Robert’s Rules is J. F. Riordan’s third book in her award-winning North of the Tension Line series. In 2022, I read North of the Tension Line and The Audacity of Goats, the first two books in the series. [Click on blue titles to read my reviews.] The fourth book in the series, A Small Earnest Question, waits for me on my bookshelf. And Throwing Bears for George, the fifth book, is due to be released in April 2024.
Like a gourmet chocolate bar, which I eat square by square over the course of a week, I have rationed Riordan’s books, reading one then waiting several months before reading another one. Even though I’m pacing myself, I hope Riordan will write a sixth book.
I’m almost halfway through Robert’s Rules, and it’s as wonderful as the first two books. My favorite kind-hearted, charming characters (and a couple of not-so-favorite, mean-as-snapping-turtle characters) are back.

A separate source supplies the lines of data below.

(** X4: in a reachable state a socket that holds no session changes nothing
    by any message other than ['join-room'] and ['create-room'], its own
    disconnect included, and whatever the listener emits goes to that socket
    alone. *)
Theorem unbound_socket_is_inert sv i sv' out :
  reachable sv →
  userSockets sv !! sid (sender i) = None →
  binds i = false →
  step i sv = Some (sv', out) →
  sv' = sv ∧ ∀ e, e ∈ out → to e = ToSocket (sid (sender i)).
Proof.
  intros Hreach Hnone Hbind.
  assert (∀ msg : string, ∀ e,
            e ∈ [error_to (sender i) msg] → to e = ToSocket (sid (sender i))) as Herr.
  { by intros msg e ->%list_elem_of_singleton. }
  destruct i; try discriminate Hbind; simpl in *; intros [= H].
  - unfold update_room_settings in H. rewrite Hnone in H.
    destruct (rooms sv !! roomCode0); injection H as <- <-; eauto.
  - unfold add_to_room_playlist in H. rewrite Hnone in H.
    destruct (rooms sv !! roomCode0); injection H as <- <-; eauto.
  - unfold remove_from_room_playlist in H. rewrite Hnone in H.
    destruct (rooms sv !! roomCode0); injection H as <- <-; eauto.
  - unfold sync_playback in H. rewrite Hnone in H.
    destruct (rooms sv !! roomCode0); injection H as <- <-; eauto.
  - unfold chat_message in H. rewrite Hnone in H.
    destruct (rooms sv !! roomCode0); injection H as <- <-; eauto.
  - unfold disconnect in H. rewrite leaveAll_absent in H.
    + unfold on_disconnect in H. rewrite Hnone in H. injection H as <- <-.
      split; [done|]. by intros e ?%elem_of_nil.
    + intros c Hin.
      destruct (mem_channel _ (reachable_Membership _ Hreach) _ _ Hin) as [[u Hu] _].
      congruence.
Qed.

Lemma unbound_socket_is_inert_witness :
  let sv := Scenario.after [Scenario.create Scenario.alice [Scenario.pass_ABC123]] in
  let i := AddToRoomPlaylist Scenario.bob "ABC123" [Scenario.t1] in
  reachable sv ∧ userSockets sv !! sid (sender i) = None ∧
  ∃ sv' out, step i sv = Some (sv', out) ∧ sv' = sv ∧
             ∀ e, e ∈ out → to e = ToSocket (sid (sender i)).
Proof.
  intros sv i.
  assert (reachable sv) as Hreach.
  { apply after_reachable. eexists. vm_compute. reflexivity. }
  assert (userSockets sv !! sid (sender i) = None) as Hnone by (vm_compute; reflexivity).
  split; [exact Hreach|]. split; [exact Hnone|].
  exists (add_to_room_playlist Scenario.bob "ABC123" [Scenario.t1] sv).1,
         (add_to_room_playlist Scenario.bob "ABC123" [Scenario.t1] sv).2.
  assert (step i sv = Some ((add_to_room_playlist Scenario.bob "ABC123" [Scenario.t1] sv).1,
                            (add_to_room_playlist Scenario.bob "ABC123" [Scenario.t1] sv).2))
    as Hstep.
  { unfold i. cbn [step]. by rewrite <- surjective_pairing. }
  split; [exact Hstep|].
  exact (unbound_socket_is_inert sv i _ _ Hreach Hnone eq_refl Hstep).
Defined.

(** X5: a second disconnect of the same socket finds no session, emits
    nothing and leaves the server exactly as the first one left it. *)
Theorem disconnect_twice socket sv :
  disconnect socket (disconnect socket sv).1 = ((disconnect socket sv).1, []).
Proof.
  set (sv1 := (disconnect socket sv).1).
  assert (userSockets sv1 !! sid socket = None) as Hnone.
  { subst sv1. by rewrite userSockets_disconnect, lookup_delete_eq. }
  assert (∀ c, sid socket ∉ members c sv1) as Habs.
  { intros c. subst sv1. unfold members, disconnect.
    rewrite on_disconnect_channels. fold (members c (leaveAll (sid socket) sv)).
    rewrite members_leaveAll. set_solver. }
  unfold disconnect at 1. rewrite (leaveAll_absent _ _ Habs).
  unfold on_disconnect. by rewrite Hnone.
Qed.

Lemma step_other_rooms i sv sv' out c :
  step i sv = Some (sv', out) →
  addressed i sv ≠ Some c →
  rooms sv' !! c = rooms sv !! c.
Proof.
  destruct i; simpl;
    try (intros [= H]; apply (f_equal fst) in H; simpl in H; subst sv'; intros Hne).
  - unfold join_room.
    destruct (rooms sv !! roomCode0); [|done]. simpl.
    rewrite lookup_insert_ne; [done|congruence].
  - unfold create_room.
    destruct (generateRoomCode passes (roomCodes sv)) as [[c0 codes]|]; [|done].
    intros [= <- _] Hne. simpl in *. rewrite lookup_insert_ne; [done|congruence].
  - unfold update_room_settings.
    repeat case_match; try done. simpl. rewrite lookup_insert_ne; [done|congruence].
  - unfold add_to_room_playlist.
    repeat case_match; try done. simpl. rewrite lookup_insert_ne; [done|congruence].
  - unfold remove_from_room_playlist.
    repeat case_match; try done. simpl. rewrite lookup_insert_ne; [done|congruence].
  - by rewrite sync_playback_state.
  - by rewrite chat_message_state.
  - unfold disconnect, on_disconnect.
    change (userSockets (leaveAll (sid socket) sv)) with (userSockets sv).
    change (rooms (leaveAll (sid socket) sv)) with (rooms sv).
    destruct (userSockets sv !! sid socket) as [u|]; [|done]. simpl in Hne.
    destruct (rooms sv !! roomCode u); [|done].
    destruct (isHost (user u)); simpl.
    + rewrite lookup_delete_ne; [done|congruence].
    + rewrite lookup_insert_ne; [done|congruence].
Qed.

(** X6: a step leaves every entry of [rooms] as it was except the one under
    the code the listener works on: the [roomCode] of the payload, the code
    the generator returned, or the [roomCode] of the departing session. *)
Theorem step_touches_the_addressed_room i sv sv' out c :
  step i sv = Some (sv', out) →
  addressed i sv ≠ Some c →
  rooms sv' !! c = rooms sv !! c.
Proof. apply step_other_rooms. Qed.

Lemma step_touches_the_addressed_room_witness :
  let sv := Scenario.after
              [Scenario.create Scenario.alice [Scenario.pass_ABC123];
               Scenario.create Scenario.bob [Scenario.pass_XYZ789]] in
  let i := Disconnect Scenario.bob in
  addressed i sv = Some "XYZ789" ∧
  rooms (disconnect Scenario.bob sv).1 !! "ABC123" = rooms sv !! "ABC123".
Proof.
  intros sv i.
  assert (addressed i sv = Some "XYZ789") as Haddr by (vm_compute; reflexivity).
  split; [exact Haddr|].
  apply (step_touches_the_addressed_room i sv _ (disconnect Scenario.bob sv).2).
  - unfold i. cbn [step]. by rewrite <- surjective_pairing.
  - rewrite Haddr. discriminate.
Defined.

Some characters from the previous books have expanded roles, and a new character, Oliver Robert, an accountant from Milwaukee, has come to Washington Island to be Fiona’s assistant. I wonder if Oliver’s going to be an asset or a liability.

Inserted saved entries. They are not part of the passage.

(** *** [main] *)

Lemma map_all_pure {A B} (l : list A) (f : A -> M B) (w : world) :
  (forall a w, (f a w).2 = w) -> (map_all l f w).2 = w.
Proof.
  intros Hf. induction l as [|a l IH]; [reflexivity|].
  cbn [map_all]. unfold bind at 1. specialize (Hf a w).
  destruct (f a w) as [[b|e] w1]; cbn [snd] in Hf; subst w1; [|reflexivity].
  unfold bind. destruct (map_all l f w) as [[bs|e] w1]; exact IH.
Qed.

Lemma map_all_None {A B} (l : list A) (f : A -> M (option B)) (w : world) :
  (forall a, a ∈ l -> f a w = (Ok None, w)) ->
  exists bs, map_all l f w = (Ok bs, w) /\ omap id bs = [].
Proof.
  induction l as [|a l IH]; intros H; [now exists []|].
  destruct IH as (bs & Hbs & Hnone).
  { intros b Hb. apply H. now apply list_elem_of_further. }
  exists (None :: bs). cbn [map_all]. unfold bind.
  rewrite (H a (list_elem_of_here _ _)), Hbs. now split.
Qed.

Lemma map_all_raises {A B} (l : list A) (f : A -> M B) (w : world) (a : A) :
  (forall a w, (f a w).2 = w) ->
  a ∈ l -> (exists e, (f a w).1 = Raise e) ->
  exists e, map_all l f w = (Raise e, w).
Proof.
  intros Hf Ha Hraise. induction l as [|b l IH]; [now apply elem_of_nil in Ha|].
  cbn [map_all]. unfold bind at 1. pose proof (Hf b w) as Hb.
  destruct (f b w) as [[x|e] w1] eqn:Hfb; cbn [snd] in Hb; subst w1; [|eauto].
  apply elem_of_cons in Ha as [->|Ha].
  - destruct Hraise as [e He]. rewrite Hfb in He. discriminate.
  - destruct (IH Ha) as [e He]. exists e. unfold bind. now rewrite He.
Qed.

Lemma SizeGated_analyze_pure (h : host) (f : string) (w : world) :
  (SizeGated.analyze h f w).2 = w.
Proof.
  unfold SizeGated.analyze, bind, stat_size, readFile, ret.
  destruct (fs w !! path_join (currentDir h) f) as [fl|] eqn:Hfl; [|reflexivity].
  rewrite Hfl. now destruct (readable fl).
Qed.

Lemma RasterOnly_analyze_pure (h : host) (f : string) (w : world) :
  (RasterOnly.analyze h f w).2 = w.
Proof.
  unfold RasterOnly.analyze, bind, readFile, ret.
  destruct (fs w !! path_join (currentDir h) f) as [fl|]; [|reflexivity].
  now destruct (readable fl).
Qed.

(** The analysis of a file reads the file system only. *)
Lemma SizeGated_analyze_fs (h : host) (f : string) (w w' : world) :
  fs w = fs w' -> (SizeGated.analyze h f w).1 = (SizeGated.analyze h f w').1.
Proof.
  intros H. unfold SizeGated.analyze, bind, stat_size, readFile, ret. rewrite H.
  destruct (fs w' !! path_join (currentDir h) f) as [fl|] eqn:Hfl; [|reflexivity].
  rewrite H, Hfl. now destruct (readable fl).
Qed.

Lemma RasterOnly_analyze_fs (h : host) (f : string) (w w' : world) :
  fs w = fs w' -> (RasterOnly.analyze h f w).1 = (RasterOnly.analyze h f w').1.
Proof.
  intros H. unfold RasterOnly.analyze, bind, readFile, ret. rewrite H.
  destruct (fs w' !! path_join (currentDir h) f) as [fl|]; [|reflexivity].
  now destruct (readable fl).
Qed.

(** The world in which [main] analyses the files. *)
Lemma SizeGated_run_eq (h : host) (w : world) (files : list string) :
  svg_files h = Some files ->
  SizeGated.run h w =
  match map_all files (SizeGated.analyze h)
          (World (fs w) (browser_open w) (context_open w)
             (LogAnalyzing :: LogFound (length files) :: LogSearchingSvg ::
              LogCurrentDirectory (currentDir h) :: console w)) with
  | (Ok analyzed, w1) =>
      match (log (LogValid (length (omap id analyzed))) ;;;
             for_of (omap id analyzed) (SizeGated.convert h) ;;;
             log LogAllProcessed) w1 with
      | (Ok _, w2) => (0, w2)
      | (Raise e, w2) => (1, (log (ErrorTop e) w2).2)
      end
  | (Raise e, w1) => (1, (log (ErrorTop e) w1).2)
  end.
Proof.
  intros H. unfold SizeGated.run, SizeGated.main, glob_svg. rewrite H.
  unfold bind at 1 2 3 4 5, log at 1 2 3 4, ret.
  cbn [fs browser_open context_open console].
  unfold bind at 1.
  now destruct (map_all files (SizeGated.analyze h) _) as [[analyzed|e] w1].
Qed.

Fiona, the newly elected town chairman, faces budget shortfalls at a time when the Island’s harbor needs dredging and the fire department needs money for equipment and staffing. Fire Chief Gil, concerned about safety, threatens to resign if his budget isn’t increased. In the middle of the Island’s financial woes, Fiona and her boyfriend, Pete, have a falling out.
Ben is bullied at school, but won’t tell anyone. Ben’s father, Pali believes he should move his family to the mainland so Ben can learn the ways of the world beyond Washington Island, even though they all love life on the Island. Ben’s bully, Caleb, is a deeply unhappy and angry child.
Caleb’s mother, Emily, the know-it-all, busy body interferes in everyone’s business. Jim, the DNR ranger, still carries a torch for Fiona. The diabolical Stella has gotten over her embarrassment after losing the election to Fiona and has begun a Twitter campaign of innuendo to sabotage Fiona. Roger still enjoys yoga and his coffeehouse Ground Zero, but he needs to find a way to discourage all the yoga tourists who come to practice at his coffeehouse.
And mysteriously woven throughout the stories of Riordan’s characters, is the chilling voice of a new person whose identity hasn’t been revealed yet. However, we learn in the prologue that the character is fascinated by fire.
So far Robert’s Rules has all the interesting characters, masterful storytelling, and beautiful prose found in Riordan’s first two books of the series.
[I’m forever grateful to Honest Dog Books of Bayfield, Wisconsin, for hosting J. F. Riordan on a Zoom presentation during COVID. And I’m forever thankful that in my need to be connected to writers during COVID, I tuned into Zoom talks to hear many fine authors talk about their amazing books, many of which I bought, read, and enjoyed!]